The Single Euro Payments Area Instant Credit Transfer (SCT Inst) scheme, mandated by the EU's 2024 Instant Payments Regulation, requires all payment service providers in the euro area to offer and receive instant credit transfers — settled in under 10 seconds, 24/7/365 — at the same price as regular transfers. The regulation phases in from 2025 to 2027, transforming SEPA Instant from an optional premium service into universal baseline infrastructure across 36 European countries. The system settles in central bank money through the ECB's TIPS (TARGET Instant Payment Settlement) platform.
SEPA Instant provides the foundational payment rail upon which consumer-facing services like Wero are built. While Wero provides the user interface and checkout experience, SEPA Instant provides the settlement layer — owned and operated by European institutions. The mandatory rollout ensures universal reach: unlike voluntary adoption, every euro-area bank account will be reachable via instant payment. This creates a pan-European payment utility comparable to India's UPI or Brazil's Pix in terms of universality, but built on a regulatory mandate rather than a central bank product.

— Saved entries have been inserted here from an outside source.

(** Two accounts, one call answered and one that waits. *)
Section example.
Instance queue : StreamConn (list Envelope) := {
  WriteJSON _ e q := Some (Ok (q ++ [e]));
  Close q := []
}.
Let json (q : AgentRequest) : result string string := Ok (req_Tool q).
Let dev (id account : string) : Device := {|
  d_ID := id; d_Name := id; d_AccountID := account; d_Version := "1"; d_Online := true; d_ConnectedAt := 0;
  d_LastSeen := 0; d_Workspaces := Some []; d_ToolPolicy := None |}.
Let asks (id account : string) : callArgs := {|
  c_account := account; c_deviceID := id;
  c_request := {| req_Tool := "read"; req_Workspace := "w"; req_Args := ∅ |}; c_onEvent := false |}.
Let answer : AgentResponse := {| resp_OK := true; resp_Data := "data"; resp_Error := "" |}.

Let history : list (@action (list Envelope)) := [
  APut (dev "a" "A") (Some []); APut (dev "b" "B") (Some []);
  ACall 0 (asks "a" "A"); ACall 1 (asks "b" "A"); AAcquire 0; AOpen 0; AWrite true 0;
  ADeliver 0 "1" answer; AAnswer 0; ACall 2 (asks "a" "A"); AAcquire 2; AOpen 2; AWrite true 2].

Let final : option (Registry (list Envelope) * list fact) := run_actions json (NewRegistry []) history.

Lemma final_ok r log : final = Some (r, log) → reachable json [] r log ∧ distinct_calls log.
Proof.
  intros E. split; [rewrite <-(app_nil_r log); exact (run_actions_reachable _ _ _ _ _ _ _ (reach_new json []) E)|].
  vm_compute in E. injection E as _ <-. split; [|reflexivity].
  apply (bool_decide_unpack _ (dec := NoDup_dec _)). vm_compute. exact I.
Qed.


Lemma inflight_bounded_witness : ∃ r log conn, final = Some (r, log) ∧ conns r !! 0%nat = Some conn ∧
  sem conn = 1%nat ∧ sem conn = inflight 0 (calls r) ∧ (inflight 0 (calls r) ≤ 8)%nat.
Proof.
  destruct final as [[r log]|] eqn:E; [|vm_compute in E; discriminate].
  destruct (final_ok r log E) as [Hr Hd].
  assert (∃ conn, conns r !! 0%nat = Some conn ∧ sem conn = 1%nat ∧ maxInflight r = 8%nat) as (conn & Hc & Hs & Hm).
  { clear Hr Hd. vm_compute in E. injection E as <- _. vm_compute. eexists. repeat split. }
  exists r, log, conn. split; [reflexivity|]. split; [exact Hc|]. split; [exact Hs|].
  destruct (inflight_bounded json [] r log 0 conn Hr Hd Hc) as (H1 & H2 & _). rewrite Hm in H2. by split.
Defined.

Lemma fail_pending_wakes_witness : ∃ r log, final = Some (r, log) ∧
  ∃ r' res, call_answer 2 (FailPending 0 "agent disconnected" r) = Some (r', res) ∧
    res = Err (EAgent "agent disconnected").
Proof.
  destruct final as [[r log]|] eqn:E; [|vm_compute in E; discriminate]. exists r, log.
  split; [reflexivity|]. destruct (final_ok r log E) as [Hr Hd].
  assert (calls r !! 2%nat = Some (asks "a" "A", AtWait 0 "2") ∧ chans r !! 2%nat = None) as [H1 H2].
  { clear Hr Hd. vm_compute in E. injection E as <- _. by split. }
  destruct (fail_pending_wakes json [] r log 0 "agent disconnected" 2 _ "2" Hr Hd H1) as (r' & res & H3 & H4).
  exists r', res. split; [exact H3|exact (H4 H2)].
Defined.

Lemma accounts_isolated_witness : ∃ r log, final = Some (r, log) ∧
  (d_ID <$> ListAccount ["a"; "b"] "A" r) = ["a"] ∧
  ListAccount ["a"; "b"] "A" r ≡ₚ set_online <$> (map_to_list (view "A" r)).*2.
Proof.
  destruct final as [[r log]|] eqn:E; [|vm_compute in E; discriminate]. exists r, log.
  split; [reflexivity|].
  assert (NoDup ["a"; "b"] ∧ (∀ id, id ∈ ["a"; "b"] ↔ is_Some (devices r !! id)) ∧
    (d_ID <$> ListAccount ["a"; "b"] "A" r) = ["a"]) as (H1 & H2 & H3).
  { assert (devices r = {["a" := 0%nat; "b" := 1%nat]} ∧ (d_ID <$> ListAccount ["a"; "b"] "A" r) = ["a"]) as [-> ?].
    { vm_compute in E. injection E as <- _. by split. }
    split; [apply (bool_decide_unpack _ (dec := NoDup_dec _)); vm_compute; exact I|]. split; [|done].
    intros id. rewrite <-elem_of_dom, dom_insert, dom_singleton, elem_of_union, !elem_of_singleton.
    rewrite !elem_of_cons, elem_of_nil. tauto. }
  split; [exact H3|]. exact (proj1 (accounts_isolated "A" r ["a"; "b"] H1 H2)).
Defined.
End example.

Strategically, mandatory SEPA Instant is the infrastructure layer that makes European payment sovereignty possible. Without universal instant payment rails, European alternatives to Visa/Mastercard cannot compete on speed or convenience. The regulation also includes requirements for IBAN verification (preventing fraud) and caps on instant payment charges, ensuring the system works for consumers and businesses. The combination of SEPA Instant (infrastructure) plus Wero (consumer application) plus Digital Euro (central bank money) represents Europe's three-layer strategy for financial sovereignty.